Goodman Theatre continues its 2005/2006 season with the play that is sweeping the nation—The Clean House by Chicago native Sarah Ruhl, one of the country’s hottest new voices. Acclaimed local artist Jessica Thebus, with whom Ruhl enjoyed an early writer/director partnership, will direct the play The New York Times has called “visionary, tinged with fantasy, extravagant in feeling, maybe a little nuts.” Thebus’ cast includes Goodman favorites Mary Beth Fisher (Boy Gets Girl) and Patrick Clear (The Goat or, Who Is Sylvia?).  A deeply transformative and warm-hearted journey, The Clean House will run April 29 through June 4, 2006 in the Albert Theatre.

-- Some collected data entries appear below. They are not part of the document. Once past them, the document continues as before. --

(** What a pass leaves behind, by the way it ends. *)
Lemma iteration_outcome_record w s :
  (best_design s = None -> best_score s = NegInf) ->
  match (iteration w s).2 with
  | None =>
      exists r, history (iteration w s).1 = history s ++ [r]
                /\ ir_iteration r = (current_iteration s + 1)%Z
                /\ not_success r
  | Some (Returns b) =>
      b = true
      /\ (exists r, history (iteration w s).1 = history s ++ [r]
                    /\ ir_iteration r = (current_iteration s + 1)%Z
                    /\ status (ir_feedback r) = "success"%string)
      /\ Config.simulation (config s) <> None
      /\ exists bd, best_design (iteration w s).1 = Some bd
                    /\ exists s1, run_state s1 = run_state (iteration w s).1
                                  /\ final_report (iteration w s).1
                                     = Some (build_report s1 bd)
  | Some (Raises e) =>
      Config.simulation (config s) = None
      \/ evaluation_raises (at_iteration w (current_iteration s + 1)) = true
  | Some OutOfFuel => False
  end.
Proof.
  intros Hinv. unfold iteration, evaluation_raises, not_success.
  cbn [current_iteration set_current_iteration logger].
  destruct (at_iteration w (current_iteration s + 1)) as [g c sim cc an].
  cbn [generated converted simulated constraint_checked analyzed].
  destruct c as [e |].
  { simpl. eexists. repeat split. discriminate. }
  destruct sim as [sr | e].
  2:{ simpl. eexists. repeat split. discriminate. }
  destruct cc as [cr | e]; [| simpl; right; reflexivity].
  destruct an as [pe | e]; [| simpl; right; reflexivity].
  set (q := _calculate_design_score cr pe).
  set (fb := _generate_feedback cr pe).
  cbn -[String.eqb _generate_final_report score_gt].
  destruct (String.eqb_spec (status fb) "success") as [Hst | Hst].
  2:{ destruct (score_gt q (best_score s)); simpl; eexists; repeat split; exact Hst. }
  match goal with
  | |- context [_generate_final_report ?w ?x] => set (s1 := x)
  end.
  assert (Hbd : exists bd, best_design s1 = Some bd).
  { unfold s1. destruct (score_gt q (best_score s)) eqn:Hgt; simpl; [eauto |].
    destruct (best_design s) as [bd |]; [eauto |].
    rewrite Hinv in Hgt by reflexivity. discriminate. }
  destruct Hbd as [bd Hbd].
  assert (Hcfg : config s1 = config s).
  { unfold s1. destruct (score_gt q (best_score s)); reflexivity. }
  assert (Hh : exists r, history s1 = history s ++ [r]
                         /\ ir_iteration r = (current_iteration s + 1)%Z
                         /\ status (ir_feedback r) = "success"%string).
  { unfold s1. destruct (score_gt q (best_score s)); simpl; eexists; repeat split; exact Hst. }
  pose proof (final_report_frame w s1) as Hfr.
  destruct (final_report_with_best w s1 bd Hbd) as (Hrep & Hok & Hraise).
  rewrite Hcfg in Hok, Hraise.
  destruct (_generate_final_report w s1) as [s2 [[] | e]]; simpl in *.
  - split; [reflexivity |].
    assert (Hfr' := Hfr).
    unfold run_state in Hfr'. injection Hfr' as _ _ _ Hb2 _ Hh2.
    split; [rewrite Hh2; exact Hh |].
    split; [apply Hok; reflexivity |].
    exists bd. split; [congruence |].
    exists s1. split; [symmetry; exact Hfr | exact Hrep].
  - left. apply (Hraise e). reflexivity.
Qed.


Lemma after_loop_returns w s :
  match (after_loop w s).2 with
  | Returns b =>
      b = false
      /\ Config.simulation (config s) <> None
      /\ exists bd s1,
           best_design s = Some bd
           /\ run_state s1 = run_state s
           /\ final_report (after_loop w s).1 = Some (build_report s1 bd)
  | Raises e => best_design s = None \/ Config.simulation (config s) = None
  | OutOfFuel => False
  end.
Proof.
  unfold after_loop. cbn [best_design logger].
  destruct (best_design s) as [bd |] eqn:Hb; [| left; reflexivity].
  match goal with
  | |- context [_generate_final_report ?w ?x] => set (s1 := x)
  end.
  assert (Hb1 : best_design s1 = Some bd) by exact Hb.
  assert (Hr1 : run_state s1 = run_state s) by reflexivity.
  destruct (final_report_with_best w s1 bd Hb1) as (Hrep & Hok & Hraise).
  destruct (_generate_final_report w s1) as [s2 [[] | e]]; simpl in *.
  - split; [reflexivity |]. split; [apply Hok; reflexivity |].
    exists bd, s1. repeat split; assumption.
  - right. apply (Hraise e). reflexivity.
Qed.

Lemma numbered_snoc (h : list iteration_record) (r : iteration_record) :
  numbered h -> ir_iteration r = (Z.of_nat (length h) + 1)%Z -> numbered (h ++ [r]).
Proof.
  intros Hn Hr k x Hk.
  destruct (decide (k < length h)%nat) as [Hlt | Hge].
  - rewrite lookup_app_l in Hk by exact Hlt. apply Hn. exact Hk.
  - rewrite lookup_app_r in Hk by lia.
    destruct (k - length h)%nat as [| m] eqn:Hm; simpl in Hk; [| discriminate].
    injection Hk as <-. rewrite Hr. f_equal. lia.
Qed.

Lemma looping_step w c n s :
  looping w c n s -> (current_iteration s < max_iterations s)%Z ->
  (iteration w s).2 = None -> looping w c n (iteration w s).1.
Proof.
  intros (Hc & Hcfg & Hnum & Hns) Hlt Hnone.
  destruct (counted_step w n s Hc Hlt) as [Hne | Hc']; [congruence |].
  assert (Hbest : best_design s = None -> best_score s = NegInf).
  { destruct Hc as (_ & _ & _ & Hb). unfold best_so_far in Hb.
    intros H0. rewrite H0 in Hb. apply Hb. }
  pose proof (iteration_outcome_record w s Hbest) as Hrec.
  destruct (iteration_run_state w s) as (Hcfg' & _).
  rewrite Hnone in Hrec. destruct Hrec as (r & Hh & Hi & Hs).
  split; [exact Hc' |]. split; [congruence |].
  rewrite Hh. split.
  - apply numbered_snoc; [exact Hnum |].
    destruct Hc as (Hstep & _). unfold history_in_step in Hstep. lia.
  - apply Forall_app. split; [exact Hns | repeat constructor; exact Hs].
Qed.

(** What holds whenever [run], started on a fresh agent, returns. *)
Lemma run_returned w c raw_materials product_specs output_dir n :
  match (run w (fresh c raw_materials product_specs output_dir n)).2 with
  | Returns b =>
      returned w c n b (run w (fresh c raw_materials product_specs output_dir n)).1
  | Raises _ => True
  | OutOfFuel => False
  end.
Proof.
  set (s0 := fresh c raw_materials product_specs output_dir n).
  rewrite run_unfold.
  pose proof (while_loop_enough_fuel w (budget s0)
                (logger INFO [Lit "Starting process design cycle"] s0)
                (Nat.le_refl _)) as Hfuel.
  pose proof (while_loop_exit (looping w c n) w (looping_step w c n) (budget s0)
                (logger INFO [Lit "Starting process design cycle"] s0)) as Hexit.
  assert (H0 : looping w c n (logger INFO [Lit "Starting process design cycle"] s0)).
  { unfold looping, counted, history_in_step, best_so_far, numbered. simpl.
    repeat split; try reflexivity; try lia; try constructor.
    intros k r Hk. rewrite lookup_nil in Hk. discriminate. }
  specialize (Hexit H0).
  destruct (while_loop _ w _) as [s1 [o |]]; simpl in *.
  - destruct o as [b | e |]; [| exact I | apply Hfuel; reflexivity].
    destruct Hexit as (sl & (Hc & Hcfg & Hnum & Hns) & Hlt & Hit).
    assert (Hbest : best_design sl = None -> best_score sl = NegInf).
    { destruct Hc as (_ & _ & _ & Hb). unfold best_so_far in Hb.
      intros Hn0. rewrite Hn0 in Hb. apply Hb. }
    pose proof (iteration_outcome_record w sl Hbest) as Hrec.
    destruct (counted_last_pass w n sl s1 b Hc Hlt Hit) as (_ & Hstep & _).
    assert (Hbsf : best_so_far w s1).
    { replace s1 with (iteration w sl).1 by (rewrite Hit; reflexivity).
      destruct Hc as (_ & _ & Hr & Hb). apply best_so_far_step; [lia | exact Hb]. }
    rewrite Hit in Hrec. simpl in Hrec.
    destruct Hrec as (-> & (r & Hh & Hi & Hs) & Hsim & bd & Hbd & s2 & Hrs & Hrep).
    unfold returned. rewrite Hcfg in Hsim.
    split; [exact Hsim |]. split; [exact Hbsf |]. split; [exact Hstep |].
    split.
    { rewrite Hh. apply numbered_snoc; [exact Hnum |].
      destruct Hc as (Hst0 & _). unfold history_in_step in Hst0. lia. }
    split; [exists (history sl), r; repeat split; assumption |].
    exists bd, s2. repeat split; assumption.
  - destruct Hexit as [((Hstep & Hmax & Hrange & Hbsf) & Hcfg & Hnum & Hns) Hge].
    pose proof (after_loop_returns w s1) as Hret.
    pose proof (after_loop_frame w s1) as Hfr.
    destruct (after_loop w s1) as [s2 o2]; simpl in *.
    destruct o2 as [b | e |]; [| exact I | exact Hret].
    destruct Hret as (-> & Hsim & bd & s3 & Hbd & Hrs & Hrep).
    assert (Hfr' := Hfr). unfold run_state in Hfr'.
    injection Hfr' as _ Hc2 _ Hb2 _ Hh2.
    unfold returned. rewrite Hcfg in Hsim.
    split; [exact Hsim |].
    split; [eapply best_so_far_frame; [exact Hfr | exact Hbsf] |].
    split; [eapply history_in_step_frame; [exact Hfr | exact Hstep] |].
    rewrite Hh2. split; [exact Hnum |].
    split.
    { split; [exact Hns |]. rewrite Hc2.
      unfold best_so_far in Hbsf. rewrite Hbd in Hbsf.
      destruct Hbsf as (_ & Hr & _). lia. }
    exists bd, s3. repeat split; [congruence | congruence | exact Hrep].
Qed.
(** * nautobot_jobs: the SSoT example jobs and the show-version collector

    A shallow embedding of the three job modules of the repository
    ([jobs/example_ssot_data_target.py], [jobs/example_ssot.py] and
    [jobs/get_version.py]) and the properties of them that the
    specification states.

    Python objects are modelled by [value]; a [dict] with string keys is a
    [gmap string value].  A Python function that can raise is a function
    into [result]; one that also talks to the outside (the remote HTTP
    system, the database, a device) threads the state it touches.

    The libraries the jobs are built on (diffsync, nautobot_ssot, requests,
    pynetbox, netmiko, the Django ORM) are not part of the repository.
    What the repository's code asks of them is modelled at the call:
    a request goes to an arbitrary server, a base-class method and the
    conversions of the model validation are parameters, a database table
    is a list of rows.  The framework's own side of a sync (the snapshot's
    [add], the local-store adapter, the diff) is modelled from the
    specification where a property needs it, and marked so.  Text written
    with [print] is not kept; the job logger's lines are. *)

From Stdlib Require Import ZArith Ascii String List.
From stdpp Require Import gmap strings list fin_maps.

Open Scope string_scope.
Open Scope list_scope.
Open Scope Z_scope.

(** ** Python values and exceptions *)

#[warnings="-register-all"]
Inductive value : Type :=
  | VNone
  | VBool (b : bool)
  | VInt (z : Z)
  | VStr (s : string)
  | VList (l : list value)
  | VDict (d : gmap string value).
(** [text?.substring(0, 500)]. *)
Definition optional_substring (text : value) : exc value :=
  if nullish text then inr VUndefined
  else
    match text with
    | VStr s => inr (VStr (substring 0 500 s))
    | _ => inl (TypeError_not_a_function text (lit "substring"))
    end.

(** [text?.length]. *)
Definition optional_length (text : value) : exc value :=
  if nullish text then inr VUndefined else get text (lit "length").

(** The callback [searchHandler] maps over the upstream results. *)
Definition mapResult (result : value) : exc value :=
  (title <- get result (lit "title") ;;
   url <- get result (lit "url") ;;
   text <- get result (lit "text") ;;
   head <- optional_substring text ;;
   len <- optional_length text ;;
   shown <- plus_string head (if greater_than len 500 then lit "..." else lit "") ;;
   score <- get result (lit "score") ;;
   published_date <- get result (lit "published_date") ;;
   inr (VObj [(lit "title", title);
              (lit "url", url);
              (lit "text", shown);
              (lit "score", score);
              (lit "published_date", published_date)]))%exc.

(** [results.map(callback)]: only an array has the method. *)
Definition Array_map (callback : value -> exc value) (results : value) : exc value :=
  match results with
  | VArr items => (mapped <- emap callback items ;; inr (VArr mapped))%exc
  | _ => inl (TypeError_not_a_function results (lit "map"))
  end.

(** [if (v) body.k = v]. *)
Definition assign_if (k : jstring) (v : value) (props : list (jstring * value))
  : list (jstring * value) :=
  if truthy v then set_prop k v props else props.

(** [if (v) urlParams.append(name, v)]. *)
Definition append_if (name : jstring) (v : value) (q : URLSearchParams)
  : exc URLSearchParams :=
  if truthy v then (s <- ToString v ;; inr (append name s q))%exc else inr q.

Definition default_resource_id : jstring := lit "35985678-0d79-46b4-9ed6-6f13308a1d24".

(** Literals of the source, written with their keys and texts as they stand. *)
Definition str (s : string) : value := VStr (lit s).

Definition prop (k : string) (v : value) : jstring * value := (lit k, v).

Notation "k ~> v" := (prop k v) (at level 70, no associativity).

Definition obj (props : list (jstring * value)) : value := VObj props.
(** X13: what the discovery reports. Every path in the list it returns,
    with or without an error, is an existing file, and is the legacy or the
    default configuration file of a directory the walk visited. *)
Theorem FindConfigFilesInPath_reports (rootPath : string) (tr : list Event) :
  ∀ path, path ∈ (FindConfigFilesInPath W rootPath tr).1.1 →
    FileExists W path = true
    ∧ ∃ entry, entry ∈ Walk W rootPath
        ∧ walk_IsDir entry = true ∧ walk_err entry = None
        ∧ (path = JoinPath W (walk_path entry) OldTerragruntConfigPath
           ∨ path = JoinPath W (walk_path entry) DefaultTerragruntConfigPath).
Proof.
  intros path Hpath. unfold FindConfigFilesInPath in Hpath.
  destruct (walkLoop W (Walk W rootPath) [] tr) as [[files r] tr'] eqn:Hrun.
  destruct (walkLoop_reports _ _ _ _ _ _ Hrun path Hpath) as [Hnil|Hok].
  - by apply elem_of_nil in Hnil.
  - exact Hok.
Qed.

Lemma walkLoop_app (entries1 entries2 : list WalkEntry)
    (configFiles files : list string) (tr tr1 : list Event) :
  walkLoop W entries1 configFiles tr = ((files, Ret tt), tr1) →
  walkLoop W (entries1 ++ entries2) configFiles tr
  = walkLoop W entries2 files tr1.
Proof.
  revert configFiles tr.
  induction entries1 as [|entry entries1 IH]; intros configFiles tr; simpl.
  - by intros [= <- <-].
  - destruct (walkFn W configFiles entry tr) as [[configFiles'|e|] tr0];
      [apply IH | done | done].
Qed.

(** X14: an error of the walk stops the discovery. When the walk hands an
    error to the callback, the entries after it are not looked at, and the
    files found up to there are returned together with that error. *)
Theorem FindConfigFilesInPath_walk_error (rootPath : string)
    (visited rest : list WalkEntry) (entry : WalkEntry) (err : error)
    (files : list string) (tr tr1 : list Event) :
  Walk W rootPath = visited ++ entry :: rest →
  walk_err entry = Some err →
  walkLoop W visited [] tr = ((files, Ret tt), tr1) →
  FindConfigFilesInPath W rootPath tr = ((files, Fail err), tr1).
Proof.
  intros Hwalk Herr Hvisited. unfold FindConfigFilesInPath.
  rewrite Hwalk, (walkLoop_app _ _ _ _ _ _ Hvisited). simpl.
  unfold walkFn. by rewrite Herr.
Qed.

End DetectionProperties.

Lemma IsTerragruntConfigFile_legacy_witness :
  IsTerragruntConfigFile Demo.world "/both/.terragrunt" []
  = (Ret true, [EvFileExists "/both/.terragrunt"]).
Proof.
  apply (IsTerragruntConfigFile_legacy Demo.world "/both/.terragrunt" []);
    reflexivity.
Defined.

Lemma IsTerragruntConfigFile_modern_witness :
  ∃ isConfig,
    IsTerragruntConfigFile Demo.world "/vars/terraform.tfvars" []
    = (Ret isConfig,
       [EvFileExists "/vars/terraform.tfvars";
        EvReadFile "/vars/terraform.tfvars"; EvHclDecode "plain-vars"])
    ∧ (isConfig = true
       ↔ ∃ tfvars block,
           hcl_Decode_tfvarsFile Demo.world "plain-vars" = inr tfvars
           ∧ Terragrunt tfvars = Some block).
Proof.
  apply (IsTerragruntConfigFile_modern Demo.world "/vars/terraform.tfvars" []);
    reflexivity.
Defined.

Lemma FindConfigFilesInPath_walk_error_witness :
  FindConfigFilesInPath DemoWalk.world "/live" []
  = ((["/live/terraform.tfvars"],
      Fail (CollaboratorError "open /live/locked: permission denied")),
     [EvFileExists "/live/.terragrunt"; EvFileExists "/live/terraform.tfvars";
      EvReadFile "/live/terraform.tfvars"; EvHclDecode "parent"]).
Proof.
  apply (FindConfigFilesInPath_walk_error DemoWalk.world "/live"
           [ {| walk_path := "/live"; walk_IsDir := true; walk_err := None |} ]
           [ {| walk_path := "/live/app"; walk_IsDir := true;
                walk_err := None |} ]
           {| walk_path := "/live/locked"; walk_IsDir := true;
              walk_err := Some (CollaboratorError
                                  "open /live/locked: permission denied") |});
    reflexivity.
Defined.

(** ** The pipeline, continued *)

Lemma readsOf_app (evs1 evs2 : list Event) :
  readsOf (evs1 ++ evs2) = readsOf evs1 ++ readsOf evs2.
Proof. apply omap_app. Qed.

Lemma readsOf_notices {A} (f : A → string) (l : list A) :
  readsOf ((λ x, EvLog (f x)) <$> l) = [].
Proof. induction l as [|x l IH]; [done | exact IH]. Qed.

(** The loop only logs: it records no stage and reads no file. *)
Lemma mergeLoop_reads child acc (tr : list Event) :
  ∃ result evs, mergeLoop child acc tr = (Ret result, tr ++ evs)
                ∧ noStages evs ∧ readsOf evs = [].
Proof.
  revert acc tr. induction child as [|c child IH]; intros acc tr; simpl.
  - exists acc, []. by rewrite app_nil_r.
  - rewrite bind_run. unfold mergeStep.
    destruct (findParent (Name c) acc 0) as [i|].
    + unfold Logger_Printf. rewrite emit_bind_run. unfold ret at 1.
      match goal with
      | |- context [mergeLoop child ?p ?t] =>
          destruct (IH p t) as (result & evs & -> & Hstages & Hreads)
      end.
      eexists _, _. split; [by rewrite <- app_assoc|].
      split; [by apply noStages_app|]. by rewrite readsOf_app, Hreads.
    + unfold ret at 1. apply IH.
Qed.

Section PipelineRuns.
Context {RemoteState LockConfig : Type}.
Variable W : Collaborators RemoteState LockConfig.
Implicit Types (file : terragruntConfigFile RemoteState LockConfig).
Implicit Types (rec : string → TerragruntOptions → option IncludeConfig
                      → M (TerragruntConfig RemoteState)).
Implicit Types (terragruntOptions : TerragruntOptions).
Implicit Types (include : option IncludeConfig).

Lemma merge_run_reads (config : TerragruntConfig RemoteState)
    (includedConfig : option (TerragruntConfig RemoteState))
    terragruntOptions (tr : list Event) :
  ∃ merged evs,
    mergeConfigWithIncludedConfig config includedConfig terragruntOptions tr
    = (Ret merged, tr ++ evs)
    ∧ noStages evs ∧ readsOf evs = []
    ∧ (includedConfig = None → merged = config ∧ evs = []).
Proof.
  unfold mergeConfigWithIncludedConfig.
  destruct includedConfig as [included|].
  2:{ eexists _, []. by rewrite app_nil_r. }
  rewrite bind_run.
  destruct (Terraform config) as [childTerraform|].
  2:{ eexists _, []. by rewrite app_nil_r. }
  destruct (Terraform included) as [parentTerraform|].
  2:{ eexists _, []. by rewrite app_nil_r. }
  rewrite bind_run. unfold mergeExtraArgs.
  destruct (mergeLoop_reads (ExtraArgs childTerraform)
              (ExtraArgs parentTerraform) tr)
    as (result & evs & -> & Hstages & Hreads).
  by eexists _, evs.
Qed.

Lemma convert_valid_run file terragruntOptions (tr : list Event) :
  remoteStateValid W file →
  ∃ evs,
    convertToTerragruntConfig W file terragruntOptions tr
    = (Ret (converted W file), tr ++ evs)
    ∧ noStages evs ∧ readsOf evs = [].
Proof.
  intros Hvalid.
  unfold convertToTerragruntConfig, converted, remoteStateValid, Logger_Printf
    in *.
  rewrite bind_run.
  assert (∃ evs0, (match file_Lock file with
                   | Some _ => emit (EvLog _)
                   | None => ret tt
                   end) tr = (Ret tt, tr ++ evs0)
                  ∧ noStages evs0 ∧ readsOf evs0 = [])
    as (evs0 & -> & Hstages & Hreads).
  { destruct (file_Lock file).
    - by eexists [_].
    - exists []. by rewrite app_nil_r. }
  rewrite bind_run.
  destruct (file_RemoteState file) as [rs|]; simpl.
  - rewrite !emit_bind_run, (Hvalid rs eq_refl).
    eexists (evs0 ++ [EvFillDefaults; EvValidate]). split_and!.
    + unfold ret. by rewrite <- !app_assoc.
    + by apply noStages_app.
    + by rewrite readsOf_app, Hreads.
  - by exists evs0.
Qed.

(** A file that loads is taken up to its depth check: what remains of the
    parse is the check, the resolution of the parent and the merge. *)
Lemma load_run rec (configPath : string) terragruntOptions include file
    (tr : list Event) :
  loadsAs W configPath terragruntOptions include file →
  ∃ evs,
    readsOf evs = [configPath]
    ∧ stagesAt (levelOf include) evs
      = [Decode; NoBlockCheck; ConvertToFinal; CheckInheritanceDepth]
    ∧ ParseConfigFile_ W rec configPath terragruntOptions include tr
      = (match include, file_Include file with
         | Some inc, Some fileInclude =>
             fail (TooManyLevelsOfInheritance
                     (TerragruntConfigPath terragruntOptions)
                     (Path inc) (Path fileInclude))
         | _, _ =>
             emit (EvStage (levelOf include) ResolveParent);;
             includedConfig ←
               parseIncludedConfig_ W rec (file_Include file)
                 terragruntOptions;
             emit (EvStage (levelOf include) Merge);;
             mergeConfigWithIncludedConfig (converted W file) includedConfig
               terragruntOptions
         end) (tr ++ evs).
Proof.
  intros (contents & resolved & Hread & Hresolve & Hdecode & Hvalid).
  unfold ParseConfigFile_, util_ReadFileAsString, Logger_Printf.
  rewrite bind_run.
  assert (∃ evs0, (if isOldTerragruntConfig configPath
                   then emit (EvLog _) else ret tt) tr
                  = (Ret tt, tr ++ evs0)
                  ∧ noStages evs0 ∧ readsOf evs0 = [])
    as (evs0 & -> & Hstages0 & Hreads0).
  { destruct (isOldTerragruntConfig configPath).
    - by eexists [_].
    - exists []. by rewrite app_nil_r. }
  rewrite bind_run, emit_bind_run, Hread. cbn [lift ret].
  unfold parseConfigString_.
  rewrite bind_run, resolveConfigString_run, Hresolve.
  rewrite emit_bind_run, bind_run.
  match goal with
  | |- context [parseConfigStringAsTerragruntConfigFile W ?s ?p ?t] =>
      destruct (decode_run W s p t) as (rd & -> & Hrd & _)
  end.
  apply Hrd in Hdecode as ->.
  rewrite !emit_bind_run, bind_run.
  match goal with
  | |- context [convertToTerragruntConfig W ?f ?o ?t] =>
      destruct (convert_valid_run f o t Hvalid) as (evc & -> & Hstagesc & Hreadsc)
  end.
  rewrite emit_bind_run.
  eexists. split_and!; [| |rewrite <- !app_assoc; reflexivity].
  - by rewrite !readsOf_app, Hreads0, Hreadsc.
  - rewrite !stagesAt_app, Hstages0, Hstagesc. by destruct include.
Qed.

“Every so often, a play comes along that is so original, insightful and genuinely unique that it literally demands to be done,” said Goodman Theatre Artistic Director Robert Falls. “With a storytelling method based in sharply observed realism but infused with equal parts fantasy and hope, Sarah Ruhl is a truly original voice—a writer of amazing power, vision and imagination.” 

The inspiration for The Clean House, a finalist for the 2005 Pulitzer Prize and winner of the 2004 Susan Smith Blackburn Award, came from an unlikely source: a conversation that Ruhl overheard at a cocktail party.  A doctor medicated her depressed maid to get her to clean, because the doctor “did not go to medical school to clean my own house.”  This exchange became the first monologue in the play.  Set in “metaphysical Connecticut,” The Clean House centers around Lane, whose life is exactly as she imagined it. She’s a successful doctor married to a handsome surgeon living in a beautiful house. And she expects that house to be clean. But her Brazilian maid, Matilde, is trying to come up with the funniest joke in the world, and cleaning just makes her sad. So when Lane’s sister Virginia offers to secretly do the cleaning for Matilde, everything seems to fall into place—until infidelity, disease, true love, and a few well-placed jokes throw Lane’s well-ordered world into the chaos that life, in all its messiness, can bring. 

Playwright Sarah Ruhl, a native of Wilmette, IL, is one of the most produced writers in America this season, with The Clean House receiving productions at some of the nation’s leading regional theaters. She is a protégé of Pulitzer Prize-winning playwright Paula Vogel, her mentor at Brown University. Ruhl’s ambitious trilogy Passion Play, a cycle, premiered at Washington, D.C.’s Arena Stage last fall; and Eurydice, which received its world premiere at Madison Repertory Theatre, was recently produced at Berkeley Repertory Theatre. This spring, Los Angeles’ Cornerstone Theatre Company will premiere Project 20, a new play based on interviews with 20-year-olds from across the Los Angeles area, and Theatre Communications Group will publish an anthology of her work.

With this production, Ruhl and director Jessica Thebus rekindle their longstanding professional collaboration—having first met through the Piven Theatre Workshop, where they studied with famed teachers Joyce and Byrne Piven. Thebus is an associate artist with Steppenwolf Theatre Company, where her production of Lady Madeline recently opened, and an artistic associate with About Face Theatre. Her many directorial credits include Intimate Apparel at Steppenwolf; Red Herring at Northlight; Pulp and Winesburg, Ohio at About Face; Salao: The Worst Kind of Unlucky at Redmoon Theatre; Melancholy Play by Ruhl; and Abingdon Square by María Irene Fornés at Piven Theatre.